There are probably reasons for this I am not aware of, and CE had done an excellent job with CEGUI so even though I might be keen on certain features and will argue in favour of them I will not dispute his design decisions.
If anyone is interested in my event cooking code I'd be happy to share it, but it certainly isn't rocket science.
I'd rather not change my dependency libraries (I want as few update points as possible [CEGUI comes with OGRE for me]) but nonetheless, that would be something akin to my second suggestion--injecting cooked events into CEGUI-- right?
Not really. I ment that adding internal support to CEGUI for such a feature does not appear to be difficult. In otherwords, CEGUI can/should handle this internally. Like CE, I don't particularly like the idea of users having to inject those events themselves.
Since I do not have a need for such a feature, I'm not going to code it myself. But if you think it would be useful to others, and you want to keep your dependency libraries clean, you could just submit a patch to CEGUI so that this code would be included in future versions of the library. This way you are contributing to the project, and you won't have to manage these changes when upgrading to newer versions of the library.

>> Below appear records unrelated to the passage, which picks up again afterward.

(* ===== verification/SchedulerStore.v ===== *)
(** * Scheduler: the queue stores

    The [QueueStore] interface of [orchestration/scheduler] and its two
    implementations: the memory store ([store_memory.go]), which is the state
    machine behind a mutex, and the file store ([store_file.go]), which writes
    the state to a JSON file after mutations, at once or in batches. A mutex
    makes each operation one step. *)
From S2P Require Import Prelude GoStrings GoNum SchedulerTypes SchedulerState SchedulerSnapshot.

Local Open Scope bool_scope.
Local Open Scope string_scope.
Local Open Scope list_scope.
Local Open Scope Z_scope.

(** What an operation reads from its environment: two readings of [time.Now]
    (the second one for [time.Since]) and the failure of the file system calls,
    if they fail. *)
Record Env : Type := mkEnv {
  env_wall : Time;
  env_later : Time;
  env_io : option string
}.

Abbreviation outcome T A := (T * result SchedulerError A)%type.

(** ** The interface *)

Class QueueStore (T : Type) : Type := {
  SetGovernance : T -> GovernanceConfig -> T;
  SetRecoveryBoundary : T -> RecoveryBoundaryConfig -> T;
  SetAsyncAwait : T -> AsyncAwaitConfig -> T;
  SetTaskBoardControl : T -> TaskBoardControlConfig -> T;
  Backend : T -> string;
  Enqueue : Env -> T -> Task -> Time -> outcome T TaskRecord;
  Claim : Env -> T -> string -> Time -> Duration -> outcome T (option ClaimedTask);
  Heartbeat : Env -> T -> string -> string -> string -> Time -> Duration -> outcome T ClaimedTask;
  ControlTask : Env -> T -> TaskBoardControlRequest -> Time -> outcome T TaskBoardControlResult;
  ExpireLeases : Env -> T -> Time -> outcome T (list ClaimedTask);
  ExpireAwaitingReports : Env -> T -> Time -> outcome T (list ClaimedTask);
  MarkAwaitingReport : Env -> T -> string -> string -> string -> Time -> Duration -> outcome T TaskRecord;
  ListAwaitingReport : Env -> T -> Time -> Z -> result SchedulerError (list TaskRecord);
  RecordAsyncReconcileStats : Env -> T -> Z -> Z -> outcome T unit;
  Requeue : Env -> T -> string -> string -> Time -> outcome T TaskRecord;
  CommitTerminal : Env -> T -> TerminalCommit -> outcome T CommitResult;
  CommitAsyncReportTerminal : Env -> T -> TerminalCommit -> outcome T CommitResult;
  Get : T -> string -> option TaskRecord;
  StoreStats : T -> Stats;
  Snapshot : T -> StoreSnapshot;
  Restore : Env -> T -> StoreSnapshot -> outcome T unit
}.

(** ** The memory store *)

Record MemoryStore : Type := mkMemoryStore { ms_state : schedulerState }.

Definition NewMemoryStore : MemoryStore := mkMemoryStore (newSchedulerState "memory").

(** Runs an operation of the state machine under the lock. *)
Definition locked {A} (x : schedulerState * A) : MemoryStore * A := (mkMemoryStore x.1, x.2).

Definition restoreInto (s : schedulerState) (sn : StoreSnapshot) : schedulerState * result SchedulerError unit :=
  match restore s sn with
  | Ok s' => (s', Ok tt)
  | Err e => (s, Err e)
  end.

#[export] Instance MemoryStore_QueueStore : QueueStore MemoryStore := {|
  SetGovernance m cfg := mkMemoryStore (setGovernance (ms_state m) cfg);
  SetRecoveryBoundary m cfg := mkMemoryStore (setRecoveryBoundary (ms_state m) cfg);
  SetAsyncAwait m cfg := mkMemoryStore (setAsyncAwait (ms_state m) cfg);
  SetTaskBoardControl m cfg := mkMemoryStore (setTaskBoardControl (ms_state m) cfg);
  Backend _ := "memory";
  Enqueue e m task now := locked (enqueue (env_wall e) (ms_state m) task now);
  Claim e m w now d := locked (claim (env_wall e) (ms_state m) (TrimSpace w) now d);
  Heartbeat e m t a k now d := locked (heartbeat (env_wall e) (ms_state m) t a k now d);
  ControlTask e m req now := locked (controlTask (env_wall e) (ms_state m) req now);
  ExpireLeases e m now :=
    let '(s, l) := expireLeases (env_wall e) (ms_state m) now in (mkMemoryStore s, Ok l);
  ExpireAwaitingReports e m now :=
    let '(s, l) := expireAwaitingReports (env_wall e) (ms_state m) now in (mkMemoryStore s, Ok l);
  MarkAwaitingReport e m t a r now d := locked (markAwaitingReport (env_wall e) (ms_state m) t a r now d);
  ListAwaitingReport e m now limit := Ok (listAwaitingReport (env_wall e) (ms_state m) now limit);
  RecordAsyncReconcileStats _ m p er := (mkMemoryStore (recordAsyncReconcileStats (ms_state m) p er), Ok tt);
  Requeue e m t _ now := locked (requeue (env_wall e) (ms_state m) t now);
  CommitTerminal e m c := locked (commitTerminal (env_wall e) (ms_state m) c);
  CommitAsyncReportTerminal e m c := locked (commitAsyncReportTerminal (env_wall e) (ms_state m) c);
  Get m t := get (ms_state m) t;
  StoreStats m := snapshotStats (ms_state m);
  Snapshot m := snapshot (ms_state m);
  Restore _ m sn := locked (restoreInto (ms_state m) sn)
|}.

(** ** The file store *)

(** The exported fields of [schedulerState], which are what the file holds. *)
Record Document : Type := mkDocument {
  doc_Tasks : gmap string TaskRecord;
  doc_Queue : list string;
  doc_TerminalCommits : gmap string TerminalCommit;
  doc_ControlOps : gmap string TaskBoardControlResult;
  doc_DelayedWaitMs : list Z;
  doc_Stats : Stats
}.

(** [encoding/json] on documents: what is written, and what is read back. *)
Class DocumentCodec : Type := {
  doc_Marshal : Document -> string;
  doc_Unmarshal : string -> option Document
}.

Record fileStoreOptions : Type := mkFileStoreOptions {
  fo_PersistDebounce : Duration;
  fo_PersistBatchSize : Z
}.

Definition normalizeFileStoreOptions (opts : list (fileStoreOptions -> fileStoreOptions)) : fileStoreOptions :=
  let n := foldl (fun o f => f o) (mkFileStoreOptions 0 1) opts in
  mkFileStoreOptions
    (if fo_PersistDebounce n <? 0 then 0 else fo_PersistDebounce n)
    (if fo_PersistBatchSize n <=? 0 then 1 else fo_PersistBatchSize n).

Definition batchingEnabled (o : fileStoreOptions) : bool :=
  (0 <? fo_PersistDebounce o) || (1 <? fo_PersistBatchSize o).

(** [fs_file] is the content of the file at [path], absent at first. *)
Record FileStore : Type := mkFileStore {
  fs_state : schedulerState;
  fs_persistOpts : fileStoreOptions;
  fs_pendingPersist : Z;
  fs_dirtySince : Time;
  fs_file : option string
}.
#[export] Instance eta_FileStore : Settable FileStore := fun r =>
  mkFileStore (fs_state r) (fs_persistOpts r) (fs_pendingPersist r) (fs_dirtySince r) (fs_file r).

Section file_store.
Context `{DocumentCodec}.

Definition documentOf (s : schedulerState) : Document :=
  mkDocument (s_Tasks s) (s_Queue s) (s_TerminalCommits s) (s_ControlOps s) (s_DelayedWaitMs s)
    (s_Stats s).

(** The state [json.Unmarshal] fills over a new one. *)
Definition stateOf (d : Document) : schedulerState :=
  newSchedulerState "file"
    <| s_Tasks := doc_Tasks d |> <| s_Queue := doc_Queue d |>
    <| s_TerminalCommits := doc_TerminalCommits d |> <| s_ControlOps := doc_ControlOps d |>
    <| s_DelayedWaitMs := doc_DelayedWaitMs d |> <| s_Stats := doc_Stats d |>.

(** The file is replaced by renaming a complete temporary file: a failure
    leaves it as it was. *)
Definition persist (e : Env) (fs : FileStore) : FileStore * result SchedulerError unit :=
  match env_io e with
  | Some why => (fs, Err (ErrFileBackend why))
  | None => (fs <| fs_file := Some (doc_Marshal (documentOf (fs_state fs))) |>, Ok tt)
  end.

Definition flushPersistLocked (e : Env) (fs : FileStore) : FileStore * result SchedulerError unit :=
  if batchingEnabled (fs_persistOpts fs) && (fs_pendingPersist fs =? 0) then (fs, Ok tt)
  else match persist e fs with
  | (fs, Err er) => (fs, Err er)
  | (fs, Ok _) => (fs <| fs_pendingPersist := 0 |> <| fs_dirtySince := 0 |>, Ok tt)
  end.

Definition maybePersistLocked (e : Env) (force : bool) (fs : FileStore)
  : FileStore * result SchedulerError unit :=
  if negb (batchingEnabled (fs_persistOpts fs)) then persist e fs
  else
    let fs := fs <| fs_pendingPersist ::= Z.succ |> in
    let fs := if IsZero (fs_dirtySince fs) then fs <| fs_dirtySince := env_wall e |> else fs in
    if force then flushPersistLocked e fs
    else if fo_PersistBatchSize (fs_persistOpts fs) <=? fs_pendingPersist fs then flushPersistLocked e fs
    else if (0 <? fo_PersistDebounce (fs_persistOpts fs))
            && (fo_PersistDebounce (fs_persistOpts fs) <=? TimeSub (env_later e) (fs_dirtySince fs))
    then flushPersistLocked e fs
    else (fs, Ok tt).

(** An operation of the state machine, persisted when it succeeds. *)
Definition persisted {A} (e : Env) (force : bool) (fs : FileStore)
    (x : schedulerState * result SchedulerError A) : outcome FileStore A :=
  let fs := fs <| fs_state := x.1 |> in
  match x.2 with
  | Err er => (fs, Err er)
  | Ok a =>
      match maybePersistLocked e force fs with
      | (fs, Err er) => (fs, Err er)
      | (fs, Ok _) => (fs, Ok a)
      end
  end.

(** A sweep is persisted when it expired something. *)
Definition persistedSweep (e : Env) (fs : FileStore) (x : schedulerState * list ClaimedTask)
  : outcome FileStore (list ClaimedTask) :=
  match x.2 with
  | [] => (fs <| fs_state := x.1 |>, Ok [])
  | _ => persisted e false fs (x.1, Ok x.2)
  end.

Definition claimFile (e : Env) (fs : FileStore) (workerID : string) (now : Time) (lease : Duration)
  : outcome FileStore (option ClaimedTask) :=
  match claim (env_wall e) (fs_state fs) (TrimSpace workerID) now lease with
  | (s, Ok (Some ct)) => persisted e false fs (s, Ok (Some ct))
  | (s, r) => (fs <| fs_state := s |>, r)
  end.

Definition Flush (e : Env) (fs : FileStore) : outcome FileStore unit := flushPersistLocked e fs.

Definition load (e : Env) (fs : FileStore) : outcome FileStore unit :=
  match env_io e with
  | Some why => (fs, Err (ErrFileBackend why))
  | None =>
      match fs_file fs with
      | None => (fs, Ok tt)
      | Some raw =>
          match doc_Unmarshal raw with
          | None => (fs, Err (ErrFileBackend "decode scheduler file backend"))
          | Some d =>
              let sn := snapshot (stateOf d) in
              let sn := mkStoreSnapshot "file" (sn_Tasks sn) (sn_Queue sn) (sn_TerminalCommits sn)
                          (sn_ControlOps sn) (sn_DelayedWaitMs sn) (sn_Stats sn <| st_Backend := "file" |>) in
              match restore (fs_state fs) sn with
              | Ok s => (fs <| fs_state := s |>, Ok tt)
              | Err er => (fs, Err er)
              end
          end
      end
  end.

(** [file] is what the path holds when the store is opened. *)
Definition NewFileStore (e : Env) (path : string) (opts : list (fileStoreOptions -> fileStoreOptions))
    (file : option string) : result SchedulerError FileStore :=
  if TrimSpace path =s? "" then Err (ErrFileBackend "scheduler file backend path is required")
  else
    let fs := mkFileStore (newSchedulerState "file") (normalizeFileStoreOptions opts) 0 0 file in
    match load e fs with
    | (fs, Ok _) => Ok fs
    | (_, Err er) => Err er
    end.

#[export] Instance FileStore_QueueStore : QueueStore FileStore := {|
  SetGovernance fs cfg := fs <| fs_state ::= fun s => setGovernance s cfg |>;
  SetRecoveryBoundary fs cfg := fs <| fs_state ::= fun s => setRecoveryBoundary s cfg |>;
  SetAsyncAwait fs cfg := fs <| fs_state ::= fun s => setAsyncAwait s cfg |>;
  SetTaskBoardControl fs cfg := fs <| fs_state ::= fun s => setTaskBoardControl s cfg |>;
  Backend _ := "file";
  Enqueue e fs task now := persisted e false fs (enqueue (env_wall e) (fs_state fs) task now);
  Claim e fs w now d := claimFile e fs w now d;
  Heartbeat e fs t a k now d := persisted e false fs (heartbeat (env_wall e) (fs_state fs) t a k now d);
  ControlTask e fs req now := persisted e false fs (controlTask (env_wall e) (fs_state fs) req now);
  ExpireLeases e fs now := persistedSweep e fs (expireLeases (env_wall e) (fs_state fs) now);
  ExpireAwaitingReports e fs now :=
    persistedSweep e fs (expireAwaitingReports (env_wall e) (fs_state fs) now);
  MarkAwaitingReport e fs t a r now d :=
    persisted e false fs (markAwaitingReport (env_wall e) (fs_state fs) t a r now d);
  ListAwaitingReport e fs now limit := Ok (listAwaitingReport (env_wall e) (fs_state fs) now limit);
  RecordAsyncReconcileStats e fs p er :=
    if (p <=? 0) && (er <=? 0) then (fs, Ok tt)
    else persisted e false fs (recordAsyncReconcileStats (fs_state fs) p er, Ok tt);
  Requeue e fs t _ now := persisted e false fs (requeue (env_wall e) (fs_state fs) t now);
  CommitTerminal e fs c := persisted e false fs (commitTerminal (env_wall e) (fs_state fs) c);
  CommitAsyncReportTerminal e fs c :=
    persisted e false fs (commitAsyncReportTerminal (env_wall e) (fs_state fs) c);
  Get fs t := get (fs_state fs) t;
  StoreStats fs := snapshotStats (fs_state fs);
  Snapshot fs := snapshot (fs_state fs);
  Restore e fs sn := persisted e true fs (restoreInto (fs_state fs) sn)
|}.
End file_store.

Perhaps it may be of use if I list what I've had to manage to create this functionality. So the things you need to consider when designing event cooking are
Click invalidation checks
Necessary adjustments and compensations
Also, it is worth considering that mutli-tapping is not really limited only to mouse clicks, any digital key could be multi-tapped.
Click invalidation checks
- click interval: timeout interval for next down event after the last release event
- release timeout: timeout after the down event after which the click should be removed from the event queue as a click candidate (it might still be a drag)
- Distance threshold: if the mouse has drifted too far during a multi-click event the event should perhaps be discarded
Necessary adjustments and compensations
- drift: the distance from the previous mouse down event position the current mouse down event occurs at in a multi-click event (the first click position should be the proper one)
- divergence: the distance the mouse may travel while the mouse button is held
- target movement: the click target may move before the click interval timeout (I do not handle this (yet), though).
Also, it is worth considering that mutli-tapping is not really limited only to mouse clicks, any digital key could be multi-tapped.